On Enlightenment

by Peter Saint-Andre

2002-12-19

Speaking of the Enlightenment, I think my favorite among the Nietzsche books I've completed in my current re-reading process is Human, All Too Human, which is the work of his that is most closely connected with the Enlightenment. This connection is best explicated, I think, in the following entries:

A delusion in the theory of revolution. -- There are political and social fantasists who with fiery eloquence invite a revolutionary overturning of all social orders in the belief that the proudest temple of fair humanity will then at once rise up as though of its own accord. In these perilous dreams there is still an echo of Rousseau's superstition, which believes in a miraculous, primeval, but as it were buried goodness of human nature and ascribes all the blame for this burying to the institutions of culture in the form of society, state, and education. The experiences of history have taught us, unfortunately, that every such revolution brings about the resurrection of the most savage energies in the shape of the long-buried dreadfulness and excesses of the most distant ages: that a revolution can thus be a source of energy in a mankind grown feeble, but never a regulator, architect, artist, perfector of human nature. -- It is not Voltaire's moderate nature, inclined as it was to ordering, purifying, and reconstructing, but Rousseau's passionate follies and half-lies that called forth the optimistic spirit of the Revolution against which I cry: 'Ecrasez l'infame!' [Crush the infamy!] It is this spirit that has for a long time banished the spirit of the Enlightenment and of progressive evolution: let us see -- each of us within himself -- whether it is possible to call it back! (Volume I, §463)

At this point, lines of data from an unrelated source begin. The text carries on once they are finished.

(** * Ecosystem simulation: organisms, animals and the environment's daily tick

    A shallow embedding of [ecosystem_simulation_system.py].

    - Python numbers are modelled by exact rationals ([Q]); comparisons of
      energies are therefore stated with [==] where arithmetic is involved.
    - Python objects live in a store indexed by references, so that a method
      acting on [self] and on another organism sees the aliasing the source
      has.
    - Methods are computations in a state-and-exception monad over that store;
      the [random] module is an oracle carried by the store. *)

From Stdlib Require Import QArith Lqa Lia List String Ascii Bool Arith.
Import ListNotations.
Open Scope string_scope.
Open Scope list_scope.
Open Scope Q_scope.

(** ** Numbers *)

Definition Qlt_bool (a b : Q) : bool := negb (Qle_bool b a).

(** [max(a, b)]: the second argument replaces the first only when it is
    strictly greater. *)
Definition py_max (a b : Q) : Q := if Qlt_bool a b then b else a.

(** [min(a, b)]: the second argument replaces the first only when it is
    strictly smaller. *)
Definition py_min (a b : Q) : Q := if Qlt_bool b a then b else a.
(** * Care Coordinator appointment form: scheduling and form synchronisation

    A shallow embedding of the scheduling part of the front-end controller
    [CareCoordinatorApp]: the availability catalogue, appointment type
    inference, time-slot generation, fuzzy option matching, the two-pass
    form update and the submission-time validation.

    Conventions.
    - JavaScript strings are modelled by [string] (8-bit characters; the
      case mapping is the ASCII one).
    - JavaScript numbers that hold minutes are [Z]; a computation that can
      yield [NaN] returns [option Z] with [None] for [NaN].
    - The form is the part of the document the controller reads and writes;
      handlers are computations in a small state / log / exception monad. *)

From Stdlib Require Import ZArith String Ascii List Bool Lia.
From Stdlib Require Import DecimalString.
Import ListNotations.

Local Open Scope string_scope.
Local Open Scope Z_scope.

(** ** JavaScript string and number primitives *)

Module JS.

(** [String.prototype.toLowerCase], ASCII letters. *)
Definition lowerChar (c : ascii) : ascii :=
  let n := nat_of_ascii c in
  if andb (Nat.leb 65 n) (Nat.leb n 90) then ascii_of_nat (n + 32) else c.

Fixpoint toLowerCase (s : string) : string :=
  match s with
  | EmptyString => EmptyString
  | String c s' => String (lowerChar c) (toLowerCase s')
  end.

(** [s.startsWith(pre)] *)
Fixpoint startsWith (s pre : string) {struct pre} : bool :=
  match pre with
  | EmptyString => true
  | String c pre' =>
      match s with
      | EmptyString => false
      | String d s' => andb (Ascii.eqb c d) (startsWith s' pre')
      end
  end.

(** [s.includes(sub)]: [sub] occurs in [s] as a contiguous substring,
    that is, some suffix of [s] starts with [sub]. *)
Fixpoint includes (s sub : string) : bool :=
  orb (startsWith s sub)
      match s with
      | EmptyString => false
      | String _ s' => includes s' sub
      end.

(** What a single-line text input keeps of an assigned string: the line
    feeds and carriage returns are dropped. *)
Fixpoint stripLineBreaks (s : string) : string :=
  match s with
  | EmptyString => EmptyString
  | String c s' =>
      if orb (Ascii.eqb c "010") (Ascii.eqb c "013") then stripLineBreaks s'
      else String c (stripLineBreaks s')
  end.
Lemma prefix_spec p s : String.prefix p s = true ↔ ∃ b, s = p +:+ b.
Proof.
  revert s. induction p as [|c p IH]; intros s.
  { destruct s; split; by eauto. }
  destruct s as [|c' s]; [split; [done|by intros [b [=]]]|].
  cbn [String.prefix]. destruct (ascii_dec c c') as [<-|Hne].
  - rewrite IH. split; [intros [b ->]; by exists b|intros [b [= ->]]; by exists b].
  - split; [done|]. intros [b [= <- _]]. done.
Qed.

(** [has_sub p s] says that [p] occurs in [s]. *)
Lemma has_sub_spec p s : has_sub p s = true ↔ ∃ a b, s = a +:+ p +:+ b.
Proof.
  induction s as [|c s IH].
  - cbn [has_sub]. rewrite orb_false_r, prefix_spec. split.
    + intros [b ->]. by exists EmptyString, b.
    + intros [[|c a] [b Hb]]; [by exists b|done].
  - change (has_sub p (String c s)) with (String.prefix p (String c s) || has_sub p s).
    rewrite orb_true_iff, prefix_spec, IH. split.
    + intros [[b ->]|(a & b & ->)]; [by exists EmptyString, b|by exists (String c a), b].
    + intros ([|c' a] & b & Hb); [left; by exists b|right].
      injection Hb as -> ->. by exists a, b.
Qed.

Lemma replace_pct20_step c rest :
  String.prefix "%20" (String c rest) = false →
  replace_pct20 (String c rest) = String c (replace_pct20 rest).
Proof.
  intros Hpre. destruct (decide (c = "%"%char)) as [->|Hc];
    [|by apply replace_pct20_other].
  destruct rest as [|c2 rest]; [done|].
  destruct (decide (c2 = "2"%char)) as [->|H2].
  2: { destruct c2 as [[] [] [] [] [] [] [] []]; try done. }
  destruct rest as [|c3 rest]; [done|].
  destruct (decide (c3 = "0"%char)) as [->|H3].
  { change (String "%" (String "2" (String "0" rest))) with ("%20" +:+ rest) in Hpre.
    by rewrite prefix_append in Hpre. }
  destruct c3 as [[] [] [] [] [] [] [] []]; try done.
Qed.

(** Where [%20] does not occur, nothing is replaced: every other escape
    is kept as it is. *)
Lemma replace_pct20_keeps s :
  has_sub "%20" s = false → replace_pct20 s = s.
Proof.
  induction s as [|c s IH]; [done|].
  change (has_sub "%20" (String c s))
    with (String.prefix "%20" (String c s) || has_sub "%20" s).
  intros [Hpre Hs]%orb_false_iff. rewrite replace_pct20_step by done. by rewrite IH.
Qed.
(** * The EVM attempt builder (core/chains/evm/txmgr/attempts.go)

    A shallow embedding of [evmTxAttemptBuilder]: the creation operations
    [NewTxAttempt], [NewTxAttemptWithType], [NewBumpTxAttempt],
    [NewCustomTxAttempt], [NewEmptyTxAttempt], the two construction paths
    [newLegacyAttempt] / [newDynamicFeeAttempt] and the validation rules
    [validateLegacyGas] / [validateDynamicFeeGas].

    Go values are modelled as follows.
    - A pointer ([*assets.Wei], [*big.Int], [*Nonce], [*int64]) is an [option]:
      [None] is [nil].
    - [big.Int] is [Z]; fixed-width integers are [Z] too, numeric conversions
      that can wrap are written out.
    - A slice is a [list]; the nil slice is [[]].
    - An [error] is a value of [goerror], [None] being the nil error.
    - A Go function that can panic or that calls the fee estimator, the
      keystore or the logger is a program of type [Go A]: a tree whose nodes
      are the calls made on those collaborators, in order.  [run] executes
      a program against any implementation of the collaborators. *)

From Stdlib Require Import ZArith List String Bool Lia.
Import ListNotations.

Local Open Scope string_scope.
Local Open Scope list_scope.
Local Open Scope Z_scope.

(** ** Primitive Go types *)

Definition byte := Z.
Definition uint32 := Z.
Definition uint64 := Z.
Definition int64 := Z.
Definition int := Z.

(** [common.Address] is [[20]byte] and [common.Hash] is [[32]byte]; both are
    kept as the number they spell, so the zero value is [0]. *)
Definition Address := Z.
Definition Hash := Z.

(** [uint64(x)] for [x] an [int64] (the [Nonce] type): wraps modulo 2^64. *)
Definition uint64_of_int64 (x : int64) : uint64 := x mod 2 ^ 64.

(** [uint64(x)] for [x] a [uint32]: widening, the value is unchanged. *)
Definition uint64_of_uint32 (x : uint32) : uint64 := x.

(** [*big.Int] and [*assets.Wei] ([assets.Wei] is a named [big.Int]). *)
Definition BigIntPtr := option Z.
Definition WeiPtr := option Z.

(** The [ToInt] method of [assets.Wei]: a pointer cast, [nil] stays [nil]. *)
Definition ToInt (w : WeiPtr) : BigIntPtr := w.

(** [context.Context], [logger.Logger] and [feetypes.Opt] are opaque handles
    here: the builder only passes them on. *)
Definition GoContext := Z.
Definition Logger := Z.
Definition Opt := Z.

(** ** Errors

    [errors.New], [errors.Errorf], [errors.Wrap] and [errors.Wrapf] of
    github.com/pkg/errors.  A formatted error keeps its format string and the
    list of its arguments instead of the rendered text, so that what a message
    names can be read off the value. *)

Inductive fmtarg : Type :=
| ArgInt (z : Z)
| ArgWeiString (w : WeiPtr)
| ArgAddress (a : Address)
| ArgAddressString (a : Address).

Inductive goerror : Type :=
| errors_New (msg : string)
| errors_Errorf (format : string) (args : list fmtarg)
| errors_Wrap (err : goerror) (msg : string)
| errors_Wrapf (err : goerror) (format : string) (args : list fmtarg).

Definition error := option goerror.

(** ** package gas: fee quotes *)

Module EvmFee.
Record t : Type := mk {
  Legacy : WeiPtr;
  DynamicFeeCap : WeiPtr;
  DynamicTipCap : WeiPtr
}.
Definition zero : t := mk None None None.
End EvmFee.
(** Selecting labels that each name one column gives columns with these
    labels. *)
Lemma getitem_list_columns (df : DataFrame) (labels : list string) :
  Forall (fun l => exists p, positions l (columns df) = [p]) labels ->
  columns (getitem_list df labels) = labels.
Proof.
  unfold getitem_list. simpl.
  induction 1 as [|l labels [p Hp] _ IH]; simpl; [reflexivity|].
  rewrite Hp. simpl. now rewrite IH, (nth_positions _ _ _ Hp).
Qed.

(** [row.get] on a row of the selection reads the cell of the full row. *)
Lemma row_get_selected (df : DataFrame) (r : nat * list value)
      (labels : list string) (label : string) (default : value) :
  Forall (fun l => exists p, positions l (columns df) = [p]) labels ->
  pdx.row_get labels
    (map (fun p => cell p r) (flat_map (fun l => positions l (columns df)) labels))
    label default
  = if has_label label labels then field_or df r label default else default.
Proof.
  unfold pdx.row_get, positions.
  induction 1 as [|l labels [p Hp] _ IH]; simpl; [reflexivity|].
  unfold positions in Hp. rewrite Hp. simpl.
  destruct (String.eqb_spec l label) as [->|Hne].
  - rewrite String.eqb_refl. simpl. unfold field_or, positions. now rewrite Hp.
  - rewrite (proj2 (String.eqb_neq label l)) by congruence. simpl.
    rewrite positions_from_shift.
    destruct (positions_from 0 label labels) as [|q qs] eqn:E; simpl in *;
      exact IH.
Qed.

Lemma field_or_absent (df : DataFrame) (r : nat * list value) (label : string)
      (default : value) :
  in_columns label df = false -> field_or df r label default = default.
Proof.
  intros H. unfold field_or. now rewrite (in_columns_false _ _ H).
Qed.

Lemma preview_labels_unique (df : DataFrame) :
  NoDup (columns df) ->
  Forall (fun l => exists p, positions l (columns df) = [p]) (preview_labels df).
Proof.
  intros Hnd. apply Forall_forall. intros l Hl.
  apply filter_In in Hl as [_ Hl].
  apply positions_unique; [assumption | now apply has_label_In].
Qed.

Lemma has_preview_label (df : DataFrame) (label : string) :
  In label ["name"; "email"] ->
  has_label label (preview_labels df) = in_columns label df.
Proof.
  unfold preview_labels.
  intros [<-|[<-|[]]]; simpl;
    destruct (in_columns "name" df) eqn:E1, (in_columns "email" df) eqn:E2,
             (in_columns "request_time" df) eqn:E3; reflexivity.
Qed.

(** The label of the expander of a row of the preview *)
Lemma preview_label (df : DataFrame) (r : nat * list value)
      (label : string) (default : value) :
  NoDup (columns df) -> In label ["name"; "email"] ->
  pdx.row_get (columns (getitem_list df (preview_labels df)))
    (map (fun p => cell p r)
         (flat_map (fun l => positions l (columns df)) (preview_labels df)))
    label default
  = field_or df r label default.
Proof.
  intros Hnd Hl.
  rewrite (getitem_list_columns _ _ (preview_labels_unique df Hnd)).
  rewrite (row_get_selected df r _ label default (preview_labels_unique df Hnd)).
  rewrite (has_preview_label df label Hl).
  destruct (in_columns label df) eqn:E; [reflexivity|].
  now rewrite field_or_absent.
Qed.

(** An index label that occurs once selects its row. *)
Lemma select_index (rs : list (nat * list value)) (r : nat * list value) :
  NoDup (map fst rs) -> In r rs ->
  select_by_mask rs (map (fun x => Nat.eqb (fst x) (fst r)) rs) = [r].
Proof.
  induction rs as [|x rs IH]; intros Hnd Hin; [destruct Hin|].
  simpl in *. inversion Hnd as [|? ? Hx Hnd']; subst.
  assert (Hout : forall y, In y rs -> fst y <> fst x).
  { intros y Hy E. apply Hx. rewrite <- E. now apply in_map. }
  destruct Hin as [->|Hin].
  - rewrite Nat.eqb_refl. f_equal.
    clear IH Hnd Hnd' Hx. induction rs as [|y rs IH]; simpl; [reflexivity|].
    destruct (Nat.eqb_spec (fst y) (fst r)) as [E|_].
    + exfalso. apply (Hout y); [now left | assumption].
    + apply IH. intros z Hz. apply Hout. now right.
  - destruct (Nat.eqb_spec (fst x) (fst r)) as [E|_].
    + exfalso. apply (Hout r Hin). now symmetry.
    + now apply IH.
Qed.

The perilousness of the Enlightenment. -- All the semi-insanity, histrionicism, bestial cruelty, voluptuousness, and especially sentimentality and self-intoxication, which taken together constitutes the actual substance of the Revolution and had, before the Revolution, become flesh and spirit in Rousseau -- this creature then went on with perfidious enthusiasm to set the Enlightenment too on its fanatical head, which thereby itself began to glow as though in a transfigured light: the Enlightenment, which is fundamentally so alien to the Revolution and, left to itself, would have passed quietly along like a gleam in the clouds and for long been content to address itself only to the individual, so that it would have transformed the customs and institutions of nations only very slowly. Now, however, tied to a violent and impulsive companion, the Enlightenment itself became violent and impulsive. Its perilousness has thereby become almost greater than the liberating illumination it brought to the great revolutionary movement. He who grasps this will also know out of what compound it has to be extracted, of what impurity it has to be cleansed: so as then to continue the work of the Enlightenment in himself, and to strangle the Revolution at birth, to make it not happen. (Volume II, Part 2, §221)

For Nietzsche, then, Enlightenment is above all a personal matter: it works quietly, progressively, internally, out of sight; it is alien to mass movements; it is nearly impervious to revolutionary sentiments and radical manifestos; it is a matter not for collective action but for individual cultivation.

Cultivation. It is no coincidence that Human, All Too Human is steeped in the Epicurean imagery of tending one's own garden, of looking at the world with clear eyes, of pruning one's hopes but plucking the day (Horace Odes I.11), of living "happily and peaceably with oneself even in the turmoil of life" (Volume I, §626), of simple and moderate pleasures, of that serenity which Epicurus called ataraxia. Has anyone written at length on Nietzsche and Epicurus? I sense the need for a comparative study.